While modern ophthalmic surgery has benefited from rapid advances in instrumentation and
techniques (2-6), the basic principles of the stereo zoom operating microscope have not
changed (except for increased automation) since the 1930's. (7-9) The ability to better
resolve tissue microanatomy through real-time micro-imaging would have a dramatic impact on
ophthalmic surgeon's capabilities, foster the development of new surgical techniques, and
potentially improve surgical outcomes.
Complementary to microscope integrated OCT (MIOCT) testing, we use a commercial hand-held
SDOCT instrument (Bioptigen, Inc.) during pauses in both anterior segment and retinal surgery
to document surgical process.
While both the handheld instrument and Duke's Generation 1 (G1) MIOCT prototype have
demonstrated that high-quality OCT imaging is possible during surgery, in both cases control
of the OCT scan location and display of the real-time image data are managed on the OCT
system console, located up to several feet from the surgeon. Thus, the potential dramatic
impact of this technology on ophthalmic surgery is constrained by its limited integration
with the surgical environment. The primary technical goal of this project is to address this
issue through novel advances in OCT technology, automated tracking of surgical instruments
and tools, and fusion of OCT controls, images and measurements into a seamless interface for
the surgeon.
This study will facilitate future quality improvement processes based on intraoperative data
matched to postoperative outcomes.
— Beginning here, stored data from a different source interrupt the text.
(** C1.  A sale of an existing tree type for a quantity [q >= 0] that the
    available lots (quantity > 0) of the type cover succeeds with exactly
    one new Transaction, whose total is unit price times quantity sold.
    The lots stay the same rows, none grows, only lots of the sold type
    change, and the decrements add up to exactly [q].  Lots are consumed
    oldest first: a lot is touched only when every available lot of the
    type with an earlier creation time -- indeed every lot that precedes it
    in the query's ascending time order -- has been drained to zero. *)
Theorem record_sale_consumes_oldest_first
    (now : datetime) (tid q : Z) db (tt : @TreeType price) :
  stock_wf db ->
  get_tree_type_by_id tid db = Some tt ->
  0 <= q ->
  q <= total_available tid db ->
  exists tx db',
    record_sale price_times now tid q db = (Some tx, db')
    /\ transactions db' = transactions db ++ [tx]
    /\ t_tree_type_id tx = tid
    /\ t_quantity_sold tx = q
    /\ t_unit_sale_price_at_time_of_sale tx = tt_base_unit_price tt
    /\ t_total_amount tx
       = price_times (t_unit_sale_price_at_time_of_sale tx)
                     (t_quantity_sold tx)
    /\ same_lots (stock db) (stock db')
    /\ (forall s, In s (stock db) ->
          quantity_of (s_id s) (stock db') <= s_quantity s)
    /\ (forall s, In s (stock db) ->
          quantity_of (s_id s) (stock db') <> s_quantity s ->
          s_tree_type_id s = tid /\ 0 <= quantity_of (s_id s) (stock db'))
    /\ sum (map (fun s => s_quantity s - quantity_of (s_id s) (stock db'))
                (stock db)) = q
    /\ StronglySorted (fun a b => s_date_added a <= s_date_added b)
         (available_stock_entries tid db)
    /\ (forall l1 b l2,
          available_stock_entries tid db = l1 ++ b :: l2 ->
          quantity_of (s_id b) (stock db') < s_quantity b ->
          forall a, In a l1 -> quantity_of (s_id a) (stock db') = 0)
    /\ (forall a b,
          In a (stock db) -> In b (stock db) ->
          s_tree_type_id a = tid -> 0 < s_quantity a ->
          s_date_added a < s_date_added b ->
          quantity_of (s_id b) (stock db') < s_quantity b ->
          quantity_of (s_id a) (stock db') = 0).
Proof.
  intros Hk Htt Hq0 Hq.
  pose proof (sale_loop_spec tid q db Hk (conj Hq0 Hq)) as Hloop.
  cbv zeta in Hloop. destruct Hloop as (I1 & I2 & I3 & I4 & I5).
  set (entries := map s_id (available_stock_entries tid db)) in *.
  set (tbl' := sell_loop entries q (stock db)) in *.
  assert (Hids : map s_id (stock db) = map s_id tbl')
    by exact (same_lots_ids _ _ I1).
  assert (Hk' : NoDup (map s_id tbl')).
  { unfold stock_wf in Hk. now rewrite Hids in Hk. }
  assert (Hentry : forall s, In s (stock db) -> In (s_id s) entries ->
                             In s (available_stock_entries tid db)).
  { intros s Hs Hin. apply in_map_iff in Hin.
    destruct Hin as [s' [Hid Hs']].
    assert (Heq : s' = s); [|now rewrite <- Heq].
    apply (same_id_same_lot db); try assumption.
    apply available_In in Hs'. tauto. }
  assert (Hle : forall s, In s (stock db) ->
                  quantity_of (s_id s) tbl' <= s_quantity s).
  { intros s Hs.
    rewrite <- (quantity_of_unique (stock db) s Hk Hs).
    destruct (in_dec Z.eq_dec (s_id s) entries) as [Hin|Hin].
    - apply I3, Hin.
    - rewrite I2 by exact Hin. lia. }
  assert (Htouched : forall s, In s (stock db) ->
                       quantity_of (s_id s) tbl' <> s_quantity s ->
                       In (s_id s) entries).
  { intros s Hs Hne.
    destruct (in_dec Z.eq_dec (s_id s) entries) as [Hin|Hin]; [exact Hin|].
    exfalso. apply Hne. rewrite I2 by exact Hin.
    now apply quantity_of_unique. }
  assert (Hfifo : forall l1 b l2,
            available_stock_entries tid db = l1 ++ b :: l2 ->
            quantity_of (s_id b) tbl' < s_quantity b ->
            forall a, In a l1 -> quantity_of (s_id a) tbl' = 0).
  { intros l1 b l2 Heq Hlt a Ha.
    assert (Hb : In b (stock db)).
    { assert (In b (available_stock_entries tid db))
        by (rewrite Heq; apply in_elt).
      apply available_In in H. tauto. }
    apply (I5 (map s_id l1) (s_id b) (map s_id l2)).
    - unfold entries. rewrite Heq, map_app. reflexivity.
    - now rewrite (quantity_of_unique (stock db) b Hk Hb).
    - now apply in_map. }
  unfold record_sale. rewrite Htt. cbv zeta.
  fold (total_available tid db).
  replace (total_available tid db <? q) with false
    by (symmetry; apply Z.ltb_ge; exact Hq).
  eexists. eexists. split; [reflexivity|]. simpl.
  fold entries. fold tbl'.
  do 5 (split; [reflexivity|]).
  split; [exact I1|].
  split; [exact Hle|].
  split.
  { intros s Hs Hne. pose proof (Htouched s Hs Hne) as Hin.
    split.
    - apply (Hentry s Hs) in Hin. apply available_In in Hin. tauto.
    - apply I3, Hin. }
  split.
  { rewrite sum_map_sub. fold (total_quantity (stock db)).
    replace (map (fun s => quantity_of (s_id s) tbl') (stock db))
      with (map (fun i => quantity_of i tbl') (map s_id (stock db)))
      by (now rewrite map_map).
    rewrite Hids, (total_by_ids tbl' Hk'). exact I4. }
  split; [apply available_sorted|].
  split; [exact Hfifo|].
  intros a b Ha Hb Hta Hpa Hdate Hlt.
  assert (Hinb : In b (available_stock_entries tid db)).
  { apply (Hentry b Hb), (Htouched b Hb). lia. }
  assert (Hina : In a (available_stock_entries tid db))
    by (apply available_In; tauto).
  destruct (in_split _ _ Hinb) as (l1 & l2 & Heq).
  apply (Hfifo l1 b l2 Heq Hlt).
  apply (sorted_split_before s_date_added l1 l2 a b).
  - rewrite <- Heq. apply available_sorted.
  - now rewrite <- Heq.
  - exact Hdate.
Qed.

(** C2.  A sale for more than the available lots of the type hold is
    refused: [record_sale] returns [None] and the store -- every lot and
    the transaction table -- is the one it was given. *)
Theorem record_sale_insufficient_is_noop (now : datetime) (tid q : Z) db :
  total_available tid db < q ->
  record_sale price_times now tid q db = (None, db).
Proof.
  intros Hq. unfold record_sale.
  destruct (get_tree_type_by_id tid db); [|reflexivity].
  cbv zeta. fold (total_available tid db).
  apply Z.ltb_lt in Hq. now rewrite Hq.
Qed.

(** C9.  A sale for a tree-type id that is not in the store returns
    [None] (nothing is raised) and leaves the store as it was. *)
Theorem record_sale_unknown_type_is_noop (now : datetime) (tid q : Z) db :
  get_tree_type_by_id tid db = None ->
  record_sale price_times now tid q db = (None, db).
Proof.
  intros Hn. unfold record_sale. now rewrite Hn.
Qed.
End Ledger.

(** ** Transfers *)

Section MoveFacts.
Context {price : Type}.
Implicit Types (tbl : list (@Stock price)) (s : @Stock price).

Lemma with_own_quantity s : with_quantity (s_quantity s) s = s.
Proof. now destruct s. Qed.

Lemma next_id_above tbl i :
  In i (map s_id tbl) -> i < next_id s_id tbl.
Proof.
  unfold next_id.
  induction tbl as [|x tl IH]; cbn [map fold_right In]; [contradiction|].
  intros [<-|Hin]; [lia|]. specialize (IH Hin). lia.
Qed.

Lemma next_id_fresh tbl : ~ In (next_id s_id tbl) (map s_id tbl).
Proof. intros H. apply next_id_above in H. lia. Qed.

Lemma NoDup_ids_snoc tbl s :
  NoDup (map s_id tbl) -> ~ In (s_id s) (map s_id tbl) ->
  NoDup (map s_id (tbl ++ [s])).
Proof.
  intros Hk Hn. rewrite map_app. simpl.
  apply NoDup_app; [exact Hk | repeat constructor; auto |].
  intros i Hi [<-|[]]. contradiction.
Qed.

Lemma lookup_stock_app i tbl tbl' :
  lookup_stock i (tbl ++ tbl') =
  match lookup_stock i tbl with
  | Some s => Some s
  | None => lookup_stock i tbl'
  end.
Proof.
  unfold lookup_stock. induction tbl as [|x tl IH]; simpl; [reflexivity|].
  now destruct (s_id x =? i).
Qed.

Lemma total_of_type_app t tbl tbl' :
  total_of_type t (tbl ++ tbl') = total_of_type t tbl + total_of_type t tbl'.
Proof.
  unfold total_of_type, total_quantity.
  now rewrite filter_app, map_app, sum_app.
Qed.

Lemma total_of_type_update t sid f tbl s :
  quantity_only f ->
  NoDup (map s_id tbl) -> lookup_stock sid tbl = Some s ->
  total_of_type t (update_row sid f tbl) =
  total_of_type t tbl
  + (if s_tree_type_id s =? t then s_quantity (f s) - s_quantity s else 0).
Proof.
  intros Hf Hk Hl. unfold total_of_type.
  apply (total_filter_update_row (fun s => s_tree_type_id s =? t));
    try assumption.
  intros x. now rewrite (quantity_only_type f x Hf).
Qed.

Lemma find_lot_at_Some t l tbl s :
  find_lot_at t l tbl = Some s ->
  In s tbl /\ s_tree_type_id s = t /\ s_location_id s = l.
Proof.
  unfold find_lot_at. intros H. apply find_some in H.
  rewrite andb_true_iff, !Z.eqb_eq in H. tauto.
Qed.


(** Crediting and then debiting the same row by the same amount leaves
    the table as it was. *)
Lemma add_quantity_cancel sid d tbl :
  add_quantity sid (- d) (add_quantity sid d tbl) = tbl.
Proof.
  unfold add_quantity, update_row. rewrite map_map.
  rewrite <- (map_id tbl) at 2. apply map_ext. intros s.
  destruct (s_id s =? sid) eqn:E; simpl; [|now rewrite E].
  rewrite E. unfold with_quantity; simpl. destruct s; simpl. f_equal. lia.
Qed.
End MoveFacts.

Section MoveCases.
Context {price : Type}.
Implicit Types (db : @DB price) (s src e : @Stock price).

Lemma set_stock_same db : set_stock db (stock db) = db.
Proof. now destruct db. Qed.

Lemma get_stock_by_id_In sid db s :
  get_stock_by_id sid db = Some s -> In s (stock db) /\ s_id s = sid.
Proof. apply lookup_stock_In. Qed.

(** The guard of [move_stock_quantity]. *)
Lemma move_guard_fails (now : datetime) (from to q : Z) db :
  get_stock_by_id from db = None
  \/ (exists src, get_stock_by_id from db = Some src /\ s_quantity src < q) ->
  move_stock_quantity now from to q db = (None, db).
Proof.
  unfold move_stock_quantity. intros [Hn | [src [Hsrc Hlt]]].
  - now rewrite Hn.
  - rewrite Hsrc. apply Z.ltb_lt in Hlt. now rewrite Hlt.
Qed.

(** The three ways a transfer that passes the guard can go. *)

(** The first lot of the source's type at the destination is the source
    lot itself: credit and debit land on the same row. *)
Lemma move_onto_itself (now : datetime) (from to q : Z) db src e :
  stock_wf db ->
  get_stock_by_id from db = Some src ->
  q <= s_quantity src ->
  find_lot_at (s_tree_type_id src) to (stock db) = Some e ->
  s_id e = from ->
  e = src /\
  move_stock_quantity now from to q db = (Some (src, src), db).
Proof.
  intros Hk Hsrc Hq He Hid.
  destruct (get_stock_by_id_In _ _ _ Hsrc) as [Hin Hfrom].
  destruct (find_lot_at_Some _ _ _ _ He) as (Hine & _ & _).
  assert (e = src)
    by (apply (same_id_same_lot db); [assumption..|congruence]).
  subst e. split; [reflexivity|].
  unfold move_stock_quantity. rewrite Hsrc.
  replace (s_quantity src <? q) with false
    by (symmetry; apply Z.ltb_ge; exact Hq).
  rewrite He. cbv beta iota zeta.
  rewrite Hid, add_quantity_cancel, set_stock_same.
  unfold refresh. rewrite Hfrom.
  unfold get_stock_by_id in Hsrc. now rewrite Hsrc.
Qed.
Intraoperative OCT feedback will revolutionize
communication in surgical research, clinical communication, surgeon training and continuing
education, and will provide measurable data regarding disease patterns and intraoperative
response, novel instrument and adjuvant use.
This study will prospectively examine the surgical utility of MIOCT in retinal and anterior
segment surgery. A total of 722 subjects will be enrolled at 2 sites, Duke Eye Center and
Cole Eye Institute. Of those, there will be 500 retina subjects and 222 anterior segment
subjects. There will be a small number of normal subjects, who are not undergoing eye
surgery, enrolled in this portion of this study for non-surgical study of the MIOCT system
imaging, particularly for Generation 2 (G2) MIOCT. Rate of recruitment: 460 retina subjects
will be enrolled at the rate of approximately 115 per year (~57 per year at both Duke and
Cole) for years 1-4 and approximately 40 subjects will be enrolled in year 5 (adding up to a
total of 500 subjects).
Inclusion criteria
1. subjects undergoing surgery for vitreoretinal interface disease
2. subjects undergoing surgery for macular hole
3. subjects undergoing surgery for retinal detachment
4. subjects undergoing surgery for diabetic retinopathy with macular edema and/or
traction detachments
5. subjects undergoing surgery for epiretinal membranes
6. subjects undergoing surgery for rare related macular diseases like myopic schisis.
7. subjects undergoing endothelial keratoplasty or anterior lamellar keratoplasty
8. subjects with normal ocular pathology enrolled as controls
Exclusion criteria:
1. Any ocular disease that restricts the ability to perform MIOCT scanning.